From cursory investigation, Michael Azerrad’s latest work, Our Band Could Be Your Life: Scenes from the American Indie Underground 1981-1991, seems like it could be a disastrous smearing of the decade that led up to the so-called “Alternative Rock Revolution.” With quotes from such esteemed musicologists as Janeanne Garofalo, Matt Pinfield (the large, bald, raspy-voiced ex-MTV host of Farmclub.com) and Kurt Loder adorning the dust jacket, I must admit that I put some serious thought into investing $25.95 in this new hardcover from Little, Brown and Company. Even after realizing that Azerrad’s highest selling work to date was the frighteningly titled Come As You Are: The Story of Nirvana, I took the chance that the subject matter would carry me through what could easily be a train wreck.

Fortunately, my fears were quite unfounded. Azerrad’s work takes on the rather daunting task of highlighting the decade that polarized rock music between the growing number of independent record labels and distributors against the multinational media conglomerates, and delivers the best collection of writing to date on the period. He takes 13 of the most influential and important acts from the 1980s and gives many of them more credit than they might deserve. In roughly 500 pages, he outlines the development of the nationwide network of small clubs, struggling labels, and fanzines.
These gave rise to monumental acts like Black Flag, Minor Threat, The Replacements, Sonic Youth and Beat Happening, while recognizing some of the more obscure but no less important groups like Big Black, Minutemen, and Mission of Burma.

Our Band Could Be Your Life also tells the stories of the men and women in New York, Southern California, Minneapolis, Washington, D.C., and finally the Pacific Northwest who supported the bands by producing and selling their music. Azerrad recognizes the dual importance of band and label in creating the scene that exploded with Nirvana’s Nevermind in 1992. He limits his investigation of each act to the period of time in which they were on an indie label and purposefully overlooks equally important acts, like R.E.M., because they were always on majors.

The accounts of each band are filled with the anecdotes and in-jokes that will provide any music fan vaguely interested in the period with ample ammunition for snobbery.
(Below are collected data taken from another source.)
Lemma handle_within {J} max (message : ServerMessage J) agent :
  within_capacity max agent → within_capacity max (handle_server_message message agent).1.
Proof.
  intros H. destruct message; try exact H; [by apply assign_job_within|].
  destruct H as [H ?]. split; [cbn; by rewrite holders_cancel | done].
Qed.

Lemma agent_event_within {J} max agent (event : AgentEvent J) :
  within_capacity max agent → within_capacity max (agent_event agent event).
Proof.
  intros H. destruct event as [message| |job_id|job_id|]; cbn [agent_event].
  - pose proof (handle_within max message agent H) as Hm. destruct (handle_server_message message agent) as [agent' [?|e|]]; cbn in Hm;
      [done | by apply stop_all_within..].
  - destruct H as [H Hbeats]. split; [cbn; by rewrite holders_reap|]. cbn. apply Forall_app. split; [done|].
    repeat constructor. apply NoDup_fst_map_to_list.
  - unfold task_left. destruct (ag_running agent !! job_id) as [[cancelled []]|] eqn:Hjob; try done. destruct H as [H ?]. split; [|done].
    cbn. pose proof (holders_insert_old job_id _ (mkRunningJob cancelled Leaving) _ Hjob) as Hh. cbn in Hh. lia.
  - unfold task_finished. destruct (ag_running agent !! job_id) as [[cancelled []]|] eqn:Hjob; try done. destruct H as [H ?]. split; [|done].
    cbn. pose proof (holders_insert_old job_id _ (mkRunningJob cancelled Finished) _ Hjob) as Hh. cbn in Hh. lia.
  - by apply stop_all_within.
Qed.

(** C31: The agent runs no more jobs than it has permits.  After any messages of the
    control plane, heartbeats, steps of tasks and disconnections, in any order, the
    tasks that hold a permit and the permits left are together exactly its
    parallelism - none is lost when a job ends, is cancelled, is reaped or is stopped
    with the connection, and an assignment beyond the capacity starts nothing; no
    heartbeat names a job twice. *)
Theorem agent_runs_within_capacity {J} max_parallelism (events : list (AgentEvent J)) :
  within_capacity max_parallelism (agent_run max_parallelism events).
Proof.
  unfold agent_run. assert (within_capacity max_parallelism (agent_new max_parallelism)) as H by (split; [done | constructor]).
  revert H. generalize (agent_new max_parallelism). induction events as [|event events IH]; intros agent H; [done|].
  cbn [fold_left]. by apply IH, agent_event_within.
Qed.

(** Arguments that are accepted satisfy the assertions of the executor. *)
Lemma checked_arguments_run args :
  (0 ≤ li_cache_max_entry_bytes args)%Z → (0 ≤ li_artifact_max_entry_bytes args)%Z →
  check_arguments args = Ok tt → executor_new args = Ok (Z.to_nat (li_max_parallelism args)).
Proof.
  intros Hc Ha H. unfold check_arguments in H. apply obind_Ok in H as (_ & H1%reject_if_Ok & H).
  apply obind_Ok in H as (_ & [H2 H3]%reject_if_Ok%orb_false_iff & [H4 H5]%reject_if_Ok%orb_false_iff).
  apply negb_false_iff in H1. apply bool_decide_eq_false in H2, H3, H4, H5. unfold executor_new.
  rewrite H1. rewrite !bool_decide_true by lia. done.
Qed.

(** The delays double up to thirty seconds, and stay there. *)
Lemma retry_delay_exact attempt : retry_delay attempt = Z.min (2 ^ Z.of_nat attempt) 30.
Proof.
  unfold retry_delay. induction attempt as [|attempt IH]; [done|]. change (Nat.iter (S attempt) next_retry 1%Z) with (next_retry (Nat.iter attempt next_retry 1%Z)). rewrite IH. unfold next_retry.
  rewrite Nat2Z.inj_succ, Z.pow_succ_r by lia. pose proof (Z.pow_pos_nonneg 2 (Z.of_nat attempt)). lia.
Qed.

(** ** Components of the address *)

Definition hex_value (c : ascii) : option N :=
  if byte_in 48 57 c then Some (N_of_ascii c - 48)%N else if byte_in 65 70 c then Some (N_of_ascii c - 55)%N else None.

(** Percent-decoding, as a server does it. *)
Fixpoint percent_decode (s : string) : option string :=
  match s with
  | EmptyString => Some EmptyString
  | String c s1 =>
      if bool_decide (c = "%"%char) then
        match s1 with
        | String high (String low s3) =>
            high ← hex_value high; low ← hex_value low; rest ← percent_decode s3;
            Some (String (ascii_of_N (high * 16 + low)) rest)
        | _ => None
        end
      else rest ← percent_decode s1; Some (String c rest)
  end.

Lemma escaped_byte c :
  match hex_value (upper_hex (N_of_ascii c / 16)), hex_value (upper_hex (N_of_ascii c mod 16)) with
  | Some high, Some low => ascii_of_N (high * 16 + low) = c
  | _, _ => False
  end ∧ unreserved (upper_hex (N_of_ascii c / 16)) = true ∧ unreserved (upper_hex (N_of_ascii c mod 16)) = true.
Proof. destruct c as [[] [] [] [] [] [] [] []]; vm_compute; done. Qed.

Lemma unreserved_percent c : unreserved c = true → c ≠ "%"%char.
Proof. by intros H ->. Qed.

(** A component of the address survives the server's decoding, whatever its bytes,
    and cannot be read as anything else: only letters, digits, [-], [_], [.], [~] and
    percent escapes are in it. *)
Theorem url_component_roundtrip value :
  percent_decode (url_component value) = Some value ∧
  string_forall (λ c, unreserved c || bool_decide (c = "%"%char)) (url_component value) = true.
Proof.
  induction value as [|c value [IH IHc]]; [done|]. cbn [url_component]. destruct (unreserved c) eqn:Hc.
  - split.
    + cbn [percent_decode]. rewrite bool_decide_false by (by apply unreserved_percent). by rewrite IH.
    + cbn. by rewrite Hc.
  - destruct (escaped_byte c) as (Hbyte & Hhigh & Hlow). split.
    + cbn [percent_decode]. rewrite bool_decide_true by done.
      destruct (hex_value (upper_hex (N_of_ascii c / 16))) as [high|]; [|done].
      destruct (hex_value (upper_hex (N_of_ascii c mod 16))) as [low|]; [|done]. cbn. by rewrite IH; cbn; rewrite Hbyte.
    + cbn. by rewrite Hhigh, Hlow.
Qed.

Example demo_url :
  websocket_url "https://ci.example.com/" "acme/42" "mini 1" =
  Ok "wss://ci.example.com/v1/workspaces/acme%2F42/connect?role=agent&agent_id=mini%201".
Proof. by vm_compute. Qed.
Definition demo_results : list PlanResult :=
  [("ci", Got (mkPlanExecution 3 ["ci / test"] [] [])); ("docs", Got (mkPlanExecution 1 ["docs / build"] [] []))].

Example demo_judged :
  judge false (tally_results demo_results) = Err "workflow jobs failed: ci / test, docs / build".
Proof. by vm_compute. Qed.

Lemma results_are_order_independent_witness :
  judge false (tally_results demo_results) = judge false (tally_results (reverse demo_results)).
Proof. apply (results_are_order_independent false demo_results (reverse demo_results)). by rewrite reverse_Permutation. Defined.

(** ** What a run reports *)

(** The plans: not started, or some are left and those that ended did so. *)
Inductive PlansState := NotRun | Ran (pending : nat) (verdict : Verdict).

(** [rs_cancelled]: the run was seen to be cancelled; [rs_broken]: a service did
    not stop. *)
Record RunState := mkRunState {
  rs_verified : bool;
  rs_started : bool;
  rs_plans : PlansState;
  rs_cancelled : bool;
  rs_broken : bool;
}.

Inductive RunPhase :=
  | Preparing | CacheUp | ServicesUp
  | Serving (state : RunState)          (** the relay takes messages *)
  | ArtifactsDown (state : RunState) | ServicesDown (state : RunState)
  | TokensCleared (state : RunState)
  | Reported | Relayed.

(** The conclusions a run may report: without plans that it failed or had nothing
    to do, otherwise what its plans amount to - unless it was cancelled, or a
    service did not stop after plans that ended well. *)
Definition may_conclude (conclusion : Conclusion.Conclusion) (state : RunState) : bool :=
  match rs_plans state, conclusion with
  | NotRun, Conclusion.Failure => true
  | NotRun, Conclusion.Neutral => rs_started state
  | NotRun, Conclusion.Cancelled => rs_cancelled state
  | Ran 0 verdict, Conclusion.Success => rs_started state && bool_decide (verdict = AllWell)
  | Ran 0 verdict, Conclusion.TimedOut => bool_decide (verdict = SomeTimedOut)
  | Ran 0 verdict, Conclusion.Cancelled => rs_cancelled state || bool_decide (verdict = SomeCancelled)
  | Ran 0 verdict, Conclusion.Failure =>
      rs_cancelled state || bool_decide (verdict = SomeFailed) || rs_broken state && bool_decide (verdict = AllWell)
  | _, _ => false
  end.

Definition next_plans (running : nat) (answer : Answer PlanExecution) (plans : PlansState) : option PlansState :=
  match plans, running with
  | NotRun, S pending => Some (Ran pending (verdict_of answer))
  | Ran pending verdict, S pending' =>
      if bool_decide (pending = S pending') then Some (Ran pending' (worse verdict (verdict_of answer))) else None
  | _, 0 => None
  end.

(** What an answer adds to a state. *)
Definition note_cancelled (cancelled : bool) (state : RunState) : RunState :=
  mkRunState (rs_verified state) (rs_started state) (rs_plans state) (rs_cancelled state || cancelled) (rs_broken state).

Definition note_stopped (stopped : Answer unit) (state : RunState) : RunState :=
  mkRunState (rs_verified state) (rs_started state) (rs_plans state) (rs_cancelled state)
    (rs_broken state || match stopped with Got _ => false | Failed _ => true end).

Section monitor.
Context `{VT : ValueTypes} `{EL : ExpressionLib}.
Context (run : RunSpec JValue) (run_dir : string).

(** HEAD of the checkout is the merge commit. *)
Definition verifies (command : GitCommand) (output : Answer Output) : bool :=
  match output with
  | Got output =>
      bool_decide (git_arguments command = ["rev-parse"; "HEAD"]) && out_success output &&
      eq_ignore_ascii_case (trimmed_stdout output) (prs_merge_sha (run_pull_request run))
  | Failed _ => false
  end.

Definition check_message (message : AgentMessage) (phase : RunPhase) : option RunPhase :=
  match message, phase with
  | JobStarted _ job_id, Serving (mkRunState verified started plans cancelled broken) =>
      if bool_decide (job_id = run_id run) && verified && negb started
      then Some (Serving (mkRunState verified true plans cancelled broken)) else None
  | (StepStarted _ job_id _ _ | StepFinished _ job_id _ _ _), Serving state =>
      if bool_decide (job_id = run_id run) then Some phase else None
  | JobRejected _ job_id _ _, TokensCleared (mkRunState _ started plans _ _) =>
      if bool_decide (job_id = run_id run) && negb started && match plans with NotRun => true | _ => false end
      then Some Reported else None
  | JobFinished _ job_id conclusion _ _, TokensCleared state =>
      if bool_decide (job_id = run_id run) && may_conclude conclusion state then Some Reported else None
  | _, _ => None
  end.

Definition check_run (phase : RunPhase) (entry : RunEntry) : option RunPhase :=
  match entry with
  | mkEntry RUuid _ => Some phase
  | mkEntry RCancelled cancelled =>
      match phase with
      | Serving state => Some (Serving (note_cancelled cancelled state))
      | TokensCleared state => Some (TokensCleared (note_cancelled cancelled state))
      | _ => None
      end
  | mkEntry (RSend message) _ => check_message message phase
  | mkEntry (RPrepareDirectory _) _ => match phase with Preparing => Some Preparing | _ => None end
  | mkEntry (RCreateDirectories _) _ => match phase with Preparing | Serving _ => Some phase | _ => None end
  | mkEntry (RStartCache _ _ _ _) started =>
      match phase, started with Preparing, Got _ => Some CacheUp | Preparing, Failed _ => Some Preparing | _, _ => None end
  | mkEntry (RStartArtifacts _ _ _ _) started =>
      match phase, started with CacheUp, Got _ => Some ServicesUp | CacheUp, Failed _ => Some CacheUp | _, _ => None end
  | mkEntry RStopCache stopped =>
      match phase with
      | CacheUp => Some Preparing
      | ArtifactsDown state => Some (ServicesDown (note_stopped stopped state))
      | _ => None
      end
  | mkEntry RStopArtifacts stopped =>
      match phase with Serving state => Some (ArtifactsDown (note_stopped stopped state)) | _ => None end
  | mkEntry (RStartRelay _) _ =>
      match phase with ServicesUp => Some (Serving (mkRunState false false NotRun false false)) | _ => None end
  | mkEntry RClearTokens _ => match phase with ServicesDown state => Some (TokensCleared state) | _ => None end
  | mkEntry (ROutput command) output =>
      match phase with
      | Serving (mkRunState verified started plans cancelled broken) =>
          Some (Serving (mkRunState (verified || verifies command output) started plans cancelled broken))
      | _ => None
      end
  | mkEntry (RNextPlan running _) (_, answer) =>
      match phase with
      | Serving (mkRunState verified true plans cancelled broken) =>
          plans ← next_plans (length running) answer plans;
          Some (Serving (mkRunState verified true plans cancelled broken))
      | _ => None
      end
  | mkEntry (RSourceToken _) _ | mkEntry (RRun _ _) _ | mkEntry (RReadDirectory _) _ | mkEntry (RReadFile _) _
  | mkEntry (RWriteJson _ _) _ | mkEntry (RChangedPaths _) _ =>
      match phase with Serving _ => Some phase | _ => None end
  | mkEntry RTakeSummaries _ => match phase with TokensCleared _ => Some phase | _ => None end
  | mkEntry (RRemoveTree path) _ =>
      match phase with Reported => if bool_decide (path = run_dir) then Some Reported else None | _ => None end
  | mkEntry RJoinRelay _ => match phase with Reported => Some Relayed | _ => None end
  end.
End monitor.

(** Where a run can end. *)
Definition run_ended (result : outcome string unit) (phase : RunPhase) : Prop :=
  match result with
  | Ok _ => phase = Relayed
  | Err _ => phase = Preparing ∨ phase = Relayed
  | Panic => ∃ state, phase = Serving state
  end.

Section passes.
Context `{VL : ValueLib} `{EL : ExpressionLib} `{JL : !JsonLib} `{JI : !JsonInterop} `{TC : !TemplateContract}.
Context `{RX : RegexLib} `{RL : !RemoteLib}.
Context (hash_files : string → list string → outcome ExpressionError string).
Context (base64 base64_url : string → string) (arch : string) (uuid_text uuid_simple : Uuid → string).
Context (catalog_fuel : nat).
Context (config : ExecutorConfig) (runner_targeting : RunnerTargeting) (run : RunSpec JValue).
Context (oracle : RunOracle).

Notation check := (check_run run (run_dir uuid_text config run)).
Notation Act := (Traced.Act run_answer unit).
Notation stays_at := (Traced.stays_at (L:=unit) check).

(** Effects a run may have whenever the relay takes messages. *)
Definition while_serving (e : RunEffect) : bool :=
  match e with
  | RUuid | RCreateDirectories _ | RSourceToken _ | RRun _ _ | RReadDirectory _ | RReadFile _ | RWriteJson _ _
  | RChangedPaths _ => true
  | _ => false
  end.

Lemma stays_at_serving e state : while_serving e = true → stays_at (Serving state) (perform oracle e).
Proof. intros H. apply (Traced.stays_at_perform (answer := run_answer)). intros a. by destruct e. Qed.
Hint Extern 1 (Traced.stays_at _ (Serving _) (perform _ _)) => apply stays_at_serving; reflexivity : stays_at.

Ltac stays_at := repeat (cbv zeta; stays_at_step).

Lemma triple_in_context {A} (P : unit → RunPhase → Prop) message (c : Act A) (Q : outcome string A → unit → RunPhase → Prop) :
  triple check P c (λ r, Q (map_err (λ e, message +:+ ": " +:+ e) r)) → triple check P (in_context message c) Q.
Proof.
  intros Hc t l s Hs. destruct (Hc t l s Hs) as (added & s' & Ht & Hm & HQ). unfold in_context.
  destruct (c t l) as [[t1 l1] r]; cbn [fst snd] in *; subst; by exists added, s'.
Qed.

Lemma stays_at_in_context {A} message (c : Act A) phase : stays_at phase c → stays_at phase (in_context message c).
Proof. intros H. by apply triple_in_context. Qed.

Lemma stays_at_ask_run {A} (c : Act (Answer A)) phase : stays_at phase c → stays_at phase (ask c).
Proof. intros Hc. unfold ask, of_answer. apply stays_at_bind; [done|]. intros. apply stays_at_lift. Qed.
Hint Resolve stays_at_in_context stays_at_ask_run : stays_at.

(** A message: its id, and the entry the monitor judges. *)
Lemma triple_send message phase phase' :
  (∀ id, check_message run (message id) phase = Some phase') →
  triple check (λ _ x, x = phase) (send oracle message) (λ r _ x, x = phase' ∧ r ≠ Panic).
Proof.
  intros H. apply (triple_bind _ _ _ _ (λ r _ x, x = phase ∧ is_ok r = true)).
  - apply (Traced.triple_perform (answer := run_answer)). intros _ x id ->. by exists phase.
  - intros id. apply triple_in_context. unfold ask.
    apply (triple_bind _ _ _ _ (λ r _ x, x = phase' ∧ is_ok r = true)).
    + apply (Traced.triple_perform (answer := run_answer)). intros _ x a [-> _]. exists phase'. split; [apply H | done].
    + intros a. apply triple_lift. intros _ x [-> _]. by destruct a.
    + by intros e _ x [_ ?].
    + by intros _ x [_ ?].
  - by intros e _ x [_ ?].
  - by intros _ x [_ ?].
Qed.

Lemma stays_at_step_message message state :
  (∀ id, check_message run (message id) (Serving state) = Some (Serving state)) →
  stays_at (Serving state) (send oracle message).
Proof.
  intros H. refine (triple_weaken _ _ _ _ _ _ (triple_send message _ _ H) _ _); [done|]. by intros r _ x [-> _].
Qed.

(** ** The checkout, and the discovery of the workflows *)

Definition before_start (verified : bool) : RunPhase := Serving (mkRunState verified false NotRun false false).

Definition not_started (phase : RunPhase) : Prop := ∃ verified, phase = before_start verified.

Notation moves := (moves (L:=unit) check not_started not_started).

Lemma moves_stays {A} verified (c : Act A) : stays_at (before_start verified) c → moves (before_start verified) c (before_start verified).
Proof.
  intros H. refine (triple_weaken _ _ _ _ _ _ H _ _); [done|]. intros [a|e|] _ x ->; [done|..]; by exists verified.
Qed.

Lemma stays_at_run_git context command state :
  stays_at (Serving state) (run_git_in uuid_text config run oracle context command).
Proof. unfold run_git_in. apply stays_at_in_context. stays_at. Qed.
Stories like Gibby Haynes’ (of the Butthole Surfers) first disturbing on-stage sexual romp with Kathleen Lynch and snippets of the Minutemen’s Mike Watt’s gastrointestinal history do well to balance the humor and hardship of the touring musicians who struggled to establish the path for so many acts to come.

It is granted that this book was not meant to specifically catalogue all of the creative output of these bands but it still has some nitpicking omissions that will bother some music obsessive types (i.e. only one loose reference to Alex Chilton in the entire chapter on The Replacements). But overall, Azerrad manages to put together a work that not only will be often cited in most future work on his subject, he also inspires the reader, giving forceful motivation from his title.

Our Band Could Be Your Life, taken from the Minutemen’s “History Lesson-Part II,” is the kind of book that makes people start bands or write music articles. It challenges those who care about rock music to examine a point of view, respect the work of the past, and create something new. It has also inspired me to wonder if Come As You Are could really be as awful as it sounds.